=== Input material ===

(** * Slide-Voice-Maker: the slide-to-video assembly pipeline

    A shallow embedding of [src/processor.py]: the concat descriptor
    writer, the caption splitter and its timeline, the slide resolver,
    the duration resolver, the filter graph of the two renderers and the
    entry point [combine_audio_video]; then the voice presets, the
    pronunciation dictionary and the narration of one slide, the file
    name check and the resolution table of [src/server.py] and
    [src/main.py], and the TLS settings of [src/svm_tls.py].

    Conventions of the embedding.
    - A Python [str] is the list of its Unicode code points ([pystr]),
      so that [len], [strip] and the regular expressions of the source
      see the same characters as the interpreter does.
    - A Python [int] is a [Z].
    - A Python [float] is the rational it denotes ([Q]).  The times of
      the subtitle file are computed as the interpreter computes them,
      every operation rounded to the nearest double ([Double]); so is
      the quotient of the target height.  The quotient of two ints
      ([char_count / total_chars]) is kept by the splitter as the
      fraction of these two ints, of which the double is the rounded
      image.  Durations that are only compared and passed on are not
      rounded.  The floats [nan] and [inf] are outside the model.
    - What the interpreter or the operating system decides (the file
      system, the clock of a file, the external encoder, the Unicode
      tables) is a field of [Runtime] or [World]. *)

From Stdlib Require Import String Ascii DecimalString.
From Stdlib Require Import List ZArith NArith QArith Qround Qabs Qpower Bool Lia Lqa FunInd Sorted Permutation.
From Stdlib Require DecimalPos DecimalZ.
Import ListNotations.

Open Scope Z_scope.

(** ** Python strings *)

Module PyStr.

Definition pystr := list N.

Fixpoint lit (s : string) : pystr :=
  match s with
  | EmptyString => []
  | String a s' => N_of_ascii a :: lit s'
  end.

(** [str.isspace] on one code point: the characters [str.strip()]
    removes when it is called without an argument. *)
Definition is_space (c : N) : bool :=
  ((9 <=? c) && (c <=? 13) || (28 <=? c) && (c <=? 32)
   || (c =? 133) || (c =? 160) || (c =? 5760)
   || (8192 <=? c) && (c <=? 8202)
   || (c =? 8232) || (c =? 8233) || (c =? 8239) || (c =? 8287)
   || (c =? 12288))%N.

Fixpoint lstrip (s : pystr) : pystr :=
  match s with
  | [] => []
  | c :: s' => if is_space c then lstrip s' else s
  end.

Definition rstrip (s : pystr) : pystr := rev (lstrip (rev s)).

Definition strip (s : pystr) : pystr := rstrip (lstrip s).

(** Truth value of a string: [bool(s)]. *)
Definition truthy (s : pystr) : bool :=
  match s with [] => false | _ :: _ => true end.

(** [s.replace(old, new)] for a one-character [old]. *)
Definition replace_char (old : N) (new : pystr) (s : pystr) : pystr :=
  flat_map (fun c => if (c =? old)%N then new else [c]) s.

(** [sep.join(parts)]. *)
Fixpoint join (sep : pystr) (parts : list pystr) : pystr :=
  match parts with
  | [] => []
  | [p] => p
  | p :: rest => p ++ sep ++ join sep rest
  end.

Fixpoint startswith (p s : pystr) : bool :=
  match p, s with
  | [], _ => true
  | _ :: _, [] => false
  | a :: p', b :: s' => (a =? b)%N && startswith p' s'
  end.

(** [sub in s]. *)
Fixpoint contains (sub s : pystr) : bool :=
  startswith sub s ||
  match s with
  | [] => false
  | _ :: s' => contains sub s'
  end.

Definition endswith (p s : pystr) : bool := startswith (rev p) (rev s).

Fixpoint pystr_eqb (a b : pystr) : bool :=
  match a, b with
  | [], [] => true
  | x :: a', y :: b' => (x =? y)%N && pystr_eqb a' b'
  | _, _ => false
  end.

(** [len(s)] as a Python int. *)
Definition len (s : pystr) : Z := Z.of_nat (length s).

(** [str(n)] for an int. *)
Definition str_of_Z (n : Z) : pystr := lit (NilZero.string_of_int (Z.to_int n)).

(** [round(x)] on a float: to the nearest int, a tie to the even one. *)
Definition py_round (x : Q) : Z :=
  let f := Qfloor x in
  match (x - inject_Z f ?= 1 # 2)%Q with
  | Lt => f
  | Gt => f + 1
  | Eq => if Z.even f then f else f + 1
  end.

(** [n] written with at least [width] digits, zeros in front. *)
Definition zero_pad (width : nat) (s : pystr) : pystr :=
  repeat 48%N (width - length s) ++ s.

(** [f"{x:.{prec}f}"]: the sign, the integer part, and [prec] decimals
    of [x] rounded at the last of them. *)
Definition format_f (prec : nat) (x : Q) : pystr :=
  let scale := 10 ^ Z.of_nat prec in
  let n := py_round (Qabs x * inject_Z scale) in
  let body :=
    str_of_Z (n / scale)
    ++ match prec with
       | O => []
       | _ => lit "." ++ zero_pad prec (str_of_Z (n mod scale))
       end in
  match (x ?= 0)%Q with
  | Lt => lit "-" ++ body
  | _ => body
  end.

(** [a or b] on strings. *)
Definition str_or (a b : pystr) : pystr := if truthy a then a else b.

(** A Python [bytes] object: the list of its bytes, each below 256. *)
Definition bytes := list N.

Definition is_cont (b : N) : bool := ((128 <=? b) && (b <=? 191))%N.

===

§ Directions
Looking at the records above, how many lines contain "From"? Answer with the number alone.

§ Your response
3